### Assignment
Among the entries below, extract exactly the lines that run from the one with "Definition failed_status (job" through the one with "(Some (String.substring 0", both ends included.
═══
Definition claimed_row (worker : string) (expires : Z) (r : job_row) : job_row :=
  MkJobRow (jr_tenant r) (jr_kind r) (jr_payload r) (jr_key r) (jr_max_attempts r) (jr_available_at r)
    JRunning (jr_attempt r + 1) (Some worker) (Some expires) (jr_last_error r) (jr_result r).

Definition job_of (id : Z) (r : job_row) (expires : Z) : DurableJob :=
  MkDurableJob id (jr_tenant r) (jr_kind r) (jr_payload r) (jr_key r) (jr_attempt r) (jr_max_attempts r) expires.

Definition claim (now : Z) (locked : gset Z) (worker : string) (lease_seconds : Z) : M queue (option DurableJob) :=
  mguard (lease_seconds <? 5) (ValueError "lease must be at least five seconds");;
  txn _ _ (
    q ← mget;
    match candidates q now locked with
    | [] => mret None
    | (id, r) :: _ =>
        let expires := now + lease_seconds * 1000000 in
        let r' := claimed_row worker expires r in
        mput (MkQueue (<[id := r']> (rows q)) (next_id q));;
        mret (Some (job_of id r' expires))
    end).

(** [UPDATE ... WHERE id AND status = 'running' AND leased_by = worker], under the tenant's
    row-level security; whether a row was updated. *)
Definition update_leased (job : DurableJob) (worker : string) (f : job_row → job_row) : M queue bool :=
  q ← mget;
  match rows q !! dj_id job with
  | Some r =>
      if bool_decide (jr_tenant r = dj_tenant_id job) && bool_decide (jr_status r = JRunning)
         && bool_decide (jr_leased_by r = Some worker)
      then mput (MkQueue (<[dj_id job := f r]> (rows q)) (next_id q));; mret true
      else mret false
  | None => mret false
  end.

Definition beat_row (now lease_seconds : Z) (r : job_row) : job_row :=
  MkJobRow (jr_tenant r) (jr_kind r) (jr_payload r) (jr_key r) (jr_max_attempts r) (jr_available_at r)
    (jr_status r) (jr_attempt r) (jr_leased_by r) (Some (now + lease_seconds * 1000000)) (jr_last_error r) (jr_result r).
Definition heartbeat (now : Z) (job : DurableJob) (worker : string) (lease_seconds : Z) : M queue bool :=
  txn _ _ (update_leased job worker (beat_row now lease_seconds)).

Definition done_row (v : pyval) (r : job_row) : job_row :=
  MkJobRow (jr_tenant r) (jr_kind r) (jr_payload r) (jr_key r) (jr_max_attempts r) (jr_available_at r)
    JSucceeded (jr_attempt r) None None (jr_last_error r) (Some v).
Definition succeed (job : DurableJob) (worker : string) (v : pyval) : M queue unit :=
  txn _ _ (
    ok ← update_leased job worker (done_row v);
    mguard (negb ok) (RuntimeError "job lease was lost before completion")).

Definition backoff_seconds (attempt : Z) : Z := Z.min 300 (2 ^ Z.min attempt 8).
Definition failed_status (job : DurableJob) : job_status :=
  if dj_max_attempts job <=? dj_attempt job then JDeadLetter else JPending.
Definition failed_row (now : Z) (job : DurableJob) (error : string) (r : job_row) : job_row :=
  MkJobRow (jr_tenant r) (jr_kind r) (jr_payload r) (jr_key r) (jr_max_attempts r)
    (now + backoff_seconds (dj_attempt job) * 1000000) (failed_status job) (jr_attempt r) None None
    (Some (String.substring 0 4000 error)) (jr_result r).
Definition fail (now : Z) (job : DurableJob) (worker : string) (error : string) : M queue job_status :=
  txn _ _ (
    ok ← update_leased job worker (failed_row now job error);
    mguard (negb ok) (RuntimeError "job lease was lost before failure recording");;
    mret (failed_status job)).

Definition status (tenant : string) (id : Z) : M queue job_row :=
  txn _ _ (
    q ← mget;
    match rows q !! id with
    | Some r => if bool_decide (jr_tenant r = tenant) then mret r else mraise (KeyError "job_id")
    | None => mraise (KeyError "job_id")
    end).
End queue_ops.

(** ** Claiming *)

#[global] Instance candidate_key_order : CmpOrder candidate_key.
Proof. unfold candidate_key. apply _. Qed.

Lemma elem_of_candidates q now locked id r :
  (id, r) ∈ candidates q now locked ↔ rows q !! id = Some r ∧ claimable now r = true ∧ id ∉ locked.
Proof.
  unfold candidates. rewrite elem_of_py_sorted, list_elem_of_filter, elem_of_map_to_list. simpl. tauto.
Qed.

Lemma candidates_head q now locked id r l : candidates q now locked = (id, r) :: l →
  ∀ id' r', rows q !! id' = Some r' → claimable now r' = true → id' ∉ locked →
  jr_available_at r < jr_available_at r' ∨ jr_available_at r = jr_available_at r' ∧ id <= id'.
Proof.
  intros Hc id' r' Hr Hcl Hl.
  assert ((id', r') ∈ candidates q now locked) as Hin by (apply elem_of_candidates; done).
  pose proof (py_sorted_sorted candidate_key
    (base.filter (λ kv, claimable now kv.2 = true ∧ kv.1 ∉ locked) (map_to_list (rows q)))) as Hs.
  fold (candidates q now locked) in Hs. rewrite Hc in Hs, Hin. apply StronglySorted_inv in Hs as [_ Hs].
  apply elem_of_cons in Hin as [[= -> ->]|Hin]; [lia|].
  rewrite Forall_forall in Hs. specialize (Hs _ Hin).
  unfold key_le, cmp_leb, candidate_key, cmp_then, cmp_on in Hs. simpl in Hs.
  destruct (Z.compare_spec (jr_available_at r) (jr_available_at r')); try done; [|lia].
  destruct (Z.compare_spec id id'); try done; lia.
Qed.

Section facts.
Context (canon : pyval → string) `{Htxn : !Transactional txn}.

Lemma update_leased_spec job worker f q :
  update_leased job worker f q =
  match rows q !! dj_id job with
  | Some r =>
      if bool_decide (jr_tenant r = dj_tenant_id job ∧ jr_status r = JRunning ∧ jr_leased_by r = Some worker)
      then (MkQueue (<[dj_id job := f r]> (rows q)) (next_id q), Ok true) else (q, Ok false)
  | None => (q, Ok false)
  end.
Proof.
  unfold update_leased. munfold. destruct (rows q !! dj_id job) as [r|]; [|done].
  repeat case_bool_decide; simpl; done || tauto.
Qed.
(* ===== verification/Scheduling.v ===== *)
(** * Scheduling: [packages/scheduling], [packages/plans/diff.py]

    [contracts.py]: slots, requests, plans and [validate_plan]; [strategies.py]: the greedy
    scheduler behind the FIFO, priority-EDF and price-aware strategies; [diff.py]: the comparison
    of two plans.  The SHA-256 content hash of a request is a parameter.  Datetimes are compared
    by their instants. *)
From S2P Require Import Prelude PyDecimal Domain Workloads.
Local Open Scope Z_scope.

Record TimeSlot := MkTimeSlot {
  index : Z; starts_at : datetime; duration_hours : dec; gpu_capacity : Z; power_capacity_kw : dec;
  price_per_kwh : dec; carbon_kg_per_kwh : dec
}.
Record ScheduleInput := MkScheduleInput {
  jobs : list Job; slots : list TimeSlot; topology_version : Z; forecast_version : string; baseline_name : string
}.
Record Allocation := MkAllocation { alloc_job : string; slot_indices : list Z; alloc_gpus : Z; reason_code : string }.
Record SchedulePlan := MkSchedulePlan {
  strategy : string; allocations : list Allocation; unscheduled : list string; energy_intent_kwh : dec;
  estimated_cost : dec; assumptions : list string; violations : list string; input_hash : string
}.
Definition job_rows (options : list (list (list Z))) : list row :=
  imap (λ i _, (Some (f64_of_int 1), f64_of_int 1, entries_where (job_coefficient i) (variables options))) options.
Definition slot_rows (r : ScheduleInput) (vars : list variable) (value : Job → bin) (limit : TimeSlot → bin) : list row :=
  map (λ s, (None, limit s, entries_where (slot_coefficient r value s) vars)) (slots r).
Definition program_rows (r : ScheduleInput) (options : list (list (list Z))) : list row :=
  job_rows options ++ slot_rows r (variables options) gpu_value gpu_limit ++ slot_rows r (variables options) power_value power_limit.

Lemma foldM_foldl {A B W} (f : B → A → result B) (h : B → W → B) (w : A → W) l : (∀ m x, x ∈ l → f m x = Ok (h m (w x))) →
  ∀ m, foldM_result f l m = Ok (foldl h m (map w l)).
Proof.
  induction l as [|x l IH]; intros Hf m; [done|]. simpl. rewrite Hf by left. apply IH. intros m' y Hy. apply Hf. by right.
Qed.

Lemma foldl_slot_rows r vars value limit m ss :
  foldl (add_slot_row r vars value limit) m ss =
  foldl (λ m w, add_row m w.1.1 w.1.2 w.2) m (map (λ s, (None, limit s, entries_where (slot_coefficient r value s) vars)) ss).
Proof. revert m. induction ss as [|s ss IH]; intros m; [done|]. apply IH. Qed.
Lemma serve_all_inv available pre : (0 <= dval available)%Q → Forall (λ l, (0 <= dval (power_kw l))%Q) pre →
  let '(sv, sh, used) := serve_all available pre in serve_inv available pre sv sh used.
Proof.
  intros Ha. unfold serve_all. induction pre as [|l pre IH] using rev_ind; intros Hp.
  - split; [done|by exists (dint 0)|by rewrite dval_dint|apply Qle_refl|]. by intros id ?%elem_of_nil.
  - apply Forall_app in Hp as [Hp [Hl _]%Forall_cons]. specialize (IH Hp). rewrite foldl_snoc.
    change (foldl (serve_step available) ([], [], dint 0) pre) with (serve_all available pre) in *.
    destruct (serve_all available pre) as [[sv sh] used] eqn:Erun. destruct IH as [Hs Hf Hb Ht Hshed].
    assert (dsum (map power_kw (pre ++ [l])) = dadd (dsum (map power_kw pre)) (power_kw l)) as Esum
      by (unfold dsum; rewrite map_app; cbn [map]; by rewrite foldl_snoc).
    assert (∀ id, id ∈ sh → ∃ pre1 l0 pre2, pre ++ [l] = pre1 ++ l0 :: pre2 ∧ load_id l0 = id ∧
      (dval available < dval (dadd (serve_all available pre1).2 (power_kw l0)))%Q) as Hshed'.
    { intros id Hid. destruct (Hshed id Hid) as (p1 & l0 & p2 & -> & ? & ?). exists p1, l0, (p2 ++ [l]).
      split_and!; [by rewrite <- app_assoc|done|done]. }
    unfold serve_step. destruct (dleb _ _) eqn:E; dprop.
    + split; [|apply dfix_fits_res; lia|done| |done].
      * rewrite map_app, <- Hs. simpl. rewrite <- !app_assoc. apply Permutation_app_head, Permutation_app_comm.
      * rewrite Esum. apply dadd_mono; [lia|done|lra].
    + split; [|done|done| |].
      * rewrite map_app, <- Hs. by rewrite app_assoc.
      * rewrite Esum. etransitivity; [exact Ht|]. apply dadd_increases; [lia|apply dsum_fits|done].
      * intros id [Hid|Hid%list_elem_of_singleton]%elem_of_app; [by apply Hshed'|].
        exists pre, l, []. split_and!; [done|done|]. by rewrite Erun.
Qed.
═══
### Written solution
Definition failed_status (job : DurableJob) : job_status :=
  if dj_max_attempts job <=? dj_attempt job then JDeadLetter else JPending.
Definition failed_row (now : Z) (job : DurableJob) (error : string) (r : job_row) : job_row :=
  MkJobRow (jr_tenant r) (jr_kind r) (jr_payload r) (jr_key r) (jr_max_attempts r)
    (now + backoff_seconds (dj_attempt job) * 1000000) (failed_status job) (jr_attempt r) None None
    (Some (String.substring 0 4000 error)) (jr_result r).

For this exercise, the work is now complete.